Stored items from a collection:
::::::::::

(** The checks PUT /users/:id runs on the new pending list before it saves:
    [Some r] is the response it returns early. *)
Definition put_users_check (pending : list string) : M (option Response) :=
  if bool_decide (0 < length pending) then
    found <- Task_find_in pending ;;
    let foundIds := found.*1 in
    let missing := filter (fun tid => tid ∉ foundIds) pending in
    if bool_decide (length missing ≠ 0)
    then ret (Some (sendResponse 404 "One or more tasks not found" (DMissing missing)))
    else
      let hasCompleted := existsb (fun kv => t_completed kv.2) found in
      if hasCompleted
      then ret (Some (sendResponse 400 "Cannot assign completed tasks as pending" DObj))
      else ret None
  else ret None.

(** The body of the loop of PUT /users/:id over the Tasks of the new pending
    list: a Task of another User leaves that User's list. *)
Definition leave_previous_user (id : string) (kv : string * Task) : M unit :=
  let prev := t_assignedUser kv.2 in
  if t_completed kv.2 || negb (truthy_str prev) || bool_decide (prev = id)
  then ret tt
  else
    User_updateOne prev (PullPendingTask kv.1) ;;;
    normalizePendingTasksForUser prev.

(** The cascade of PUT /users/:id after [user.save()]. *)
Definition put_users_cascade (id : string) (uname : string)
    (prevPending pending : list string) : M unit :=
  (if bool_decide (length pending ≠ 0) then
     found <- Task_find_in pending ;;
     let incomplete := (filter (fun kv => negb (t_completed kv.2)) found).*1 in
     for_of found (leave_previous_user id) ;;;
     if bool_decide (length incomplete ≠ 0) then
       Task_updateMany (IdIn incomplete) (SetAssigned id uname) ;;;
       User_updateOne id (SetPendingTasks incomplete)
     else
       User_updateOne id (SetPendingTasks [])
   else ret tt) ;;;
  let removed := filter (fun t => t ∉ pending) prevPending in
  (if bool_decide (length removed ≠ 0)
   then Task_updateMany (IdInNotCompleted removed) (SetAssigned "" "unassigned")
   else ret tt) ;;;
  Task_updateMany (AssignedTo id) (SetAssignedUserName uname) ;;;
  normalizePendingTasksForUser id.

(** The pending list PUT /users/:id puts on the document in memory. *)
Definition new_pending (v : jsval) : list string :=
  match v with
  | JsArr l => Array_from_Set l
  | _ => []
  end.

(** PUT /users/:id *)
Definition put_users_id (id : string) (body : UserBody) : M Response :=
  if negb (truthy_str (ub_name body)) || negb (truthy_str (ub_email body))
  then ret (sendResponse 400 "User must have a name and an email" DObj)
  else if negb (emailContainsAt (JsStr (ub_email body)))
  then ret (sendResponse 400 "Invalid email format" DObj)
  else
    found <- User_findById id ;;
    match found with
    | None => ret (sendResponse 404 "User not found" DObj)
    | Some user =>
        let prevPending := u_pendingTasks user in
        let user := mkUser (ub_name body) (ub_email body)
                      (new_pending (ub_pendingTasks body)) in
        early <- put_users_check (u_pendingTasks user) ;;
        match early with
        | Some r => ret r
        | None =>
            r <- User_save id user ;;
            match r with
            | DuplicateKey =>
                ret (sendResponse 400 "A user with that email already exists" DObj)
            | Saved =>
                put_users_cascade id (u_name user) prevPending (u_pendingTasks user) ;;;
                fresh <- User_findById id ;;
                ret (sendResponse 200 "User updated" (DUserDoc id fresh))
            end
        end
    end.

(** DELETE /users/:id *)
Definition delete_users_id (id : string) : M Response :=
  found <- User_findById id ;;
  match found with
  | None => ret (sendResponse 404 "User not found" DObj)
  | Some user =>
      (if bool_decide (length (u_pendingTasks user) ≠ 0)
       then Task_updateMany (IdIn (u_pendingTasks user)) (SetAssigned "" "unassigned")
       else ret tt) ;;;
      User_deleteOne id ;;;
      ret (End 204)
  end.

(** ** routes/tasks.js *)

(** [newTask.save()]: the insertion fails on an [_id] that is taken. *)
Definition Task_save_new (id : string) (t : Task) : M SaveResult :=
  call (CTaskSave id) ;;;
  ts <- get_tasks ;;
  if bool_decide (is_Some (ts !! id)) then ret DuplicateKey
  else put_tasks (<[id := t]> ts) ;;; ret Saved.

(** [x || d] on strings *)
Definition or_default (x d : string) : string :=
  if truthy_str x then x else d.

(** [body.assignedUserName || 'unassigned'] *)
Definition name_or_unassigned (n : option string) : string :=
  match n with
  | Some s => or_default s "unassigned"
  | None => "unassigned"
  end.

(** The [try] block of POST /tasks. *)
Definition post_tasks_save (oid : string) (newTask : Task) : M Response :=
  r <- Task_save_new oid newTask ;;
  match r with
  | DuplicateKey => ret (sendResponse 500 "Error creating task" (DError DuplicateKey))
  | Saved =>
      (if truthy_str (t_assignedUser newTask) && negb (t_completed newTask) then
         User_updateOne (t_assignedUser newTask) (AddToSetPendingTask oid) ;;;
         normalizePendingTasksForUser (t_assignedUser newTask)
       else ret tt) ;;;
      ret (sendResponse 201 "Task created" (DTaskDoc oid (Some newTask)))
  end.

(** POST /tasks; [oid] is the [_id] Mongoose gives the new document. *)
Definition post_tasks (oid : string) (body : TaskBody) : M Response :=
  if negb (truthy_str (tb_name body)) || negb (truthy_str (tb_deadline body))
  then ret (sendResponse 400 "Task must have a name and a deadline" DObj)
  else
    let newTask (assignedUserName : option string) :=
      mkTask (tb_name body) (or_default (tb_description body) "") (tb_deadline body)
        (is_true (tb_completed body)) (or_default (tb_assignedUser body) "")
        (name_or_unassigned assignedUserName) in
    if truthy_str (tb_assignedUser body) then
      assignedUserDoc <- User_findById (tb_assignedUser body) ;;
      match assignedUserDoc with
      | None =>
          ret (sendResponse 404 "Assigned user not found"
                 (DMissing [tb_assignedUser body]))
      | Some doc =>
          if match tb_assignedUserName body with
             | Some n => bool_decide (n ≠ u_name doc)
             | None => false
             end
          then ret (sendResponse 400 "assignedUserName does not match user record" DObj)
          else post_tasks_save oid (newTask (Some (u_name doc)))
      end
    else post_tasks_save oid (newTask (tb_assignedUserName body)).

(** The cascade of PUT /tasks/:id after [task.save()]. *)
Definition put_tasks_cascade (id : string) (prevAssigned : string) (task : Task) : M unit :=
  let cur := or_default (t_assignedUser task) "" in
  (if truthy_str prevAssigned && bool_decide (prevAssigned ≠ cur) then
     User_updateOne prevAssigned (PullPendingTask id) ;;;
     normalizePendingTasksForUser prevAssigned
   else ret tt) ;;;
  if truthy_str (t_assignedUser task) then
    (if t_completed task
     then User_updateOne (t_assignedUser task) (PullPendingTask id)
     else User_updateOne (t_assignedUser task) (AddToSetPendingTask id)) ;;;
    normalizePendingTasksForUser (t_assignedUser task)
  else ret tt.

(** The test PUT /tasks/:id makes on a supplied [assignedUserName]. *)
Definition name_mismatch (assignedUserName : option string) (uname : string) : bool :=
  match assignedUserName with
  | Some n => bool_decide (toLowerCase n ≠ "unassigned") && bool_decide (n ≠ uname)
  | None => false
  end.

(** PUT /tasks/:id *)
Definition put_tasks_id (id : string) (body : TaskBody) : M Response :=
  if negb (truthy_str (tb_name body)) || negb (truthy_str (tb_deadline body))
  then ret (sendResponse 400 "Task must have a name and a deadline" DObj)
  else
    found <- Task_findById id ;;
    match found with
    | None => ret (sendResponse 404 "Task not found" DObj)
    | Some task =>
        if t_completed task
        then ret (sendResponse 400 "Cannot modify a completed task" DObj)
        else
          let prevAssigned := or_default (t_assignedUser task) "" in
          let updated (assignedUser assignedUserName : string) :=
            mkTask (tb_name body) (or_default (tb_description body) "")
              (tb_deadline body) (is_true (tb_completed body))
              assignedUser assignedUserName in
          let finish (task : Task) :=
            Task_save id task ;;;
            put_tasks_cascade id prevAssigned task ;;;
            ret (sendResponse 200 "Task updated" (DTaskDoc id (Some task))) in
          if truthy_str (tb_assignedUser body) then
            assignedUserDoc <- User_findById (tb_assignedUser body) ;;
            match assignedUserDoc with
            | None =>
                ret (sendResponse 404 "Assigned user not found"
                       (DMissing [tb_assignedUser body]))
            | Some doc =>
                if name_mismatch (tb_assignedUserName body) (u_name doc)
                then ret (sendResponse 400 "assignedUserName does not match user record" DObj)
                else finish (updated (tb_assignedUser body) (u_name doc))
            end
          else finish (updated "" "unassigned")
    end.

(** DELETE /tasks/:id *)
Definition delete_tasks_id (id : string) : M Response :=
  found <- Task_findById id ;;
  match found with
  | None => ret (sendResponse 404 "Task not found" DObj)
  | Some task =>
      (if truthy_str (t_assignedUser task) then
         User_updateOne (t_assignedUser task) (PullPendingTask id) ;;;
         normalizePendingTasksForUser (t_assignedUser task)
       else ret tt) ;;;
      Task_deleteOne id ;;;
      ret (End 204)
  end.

::::::::::

Where a line in the entries holds the word "hasCompleted", copy that line.

      let hasCompleted := existsb (fun kv => t_completed kv.2) found in
      if hasCompleted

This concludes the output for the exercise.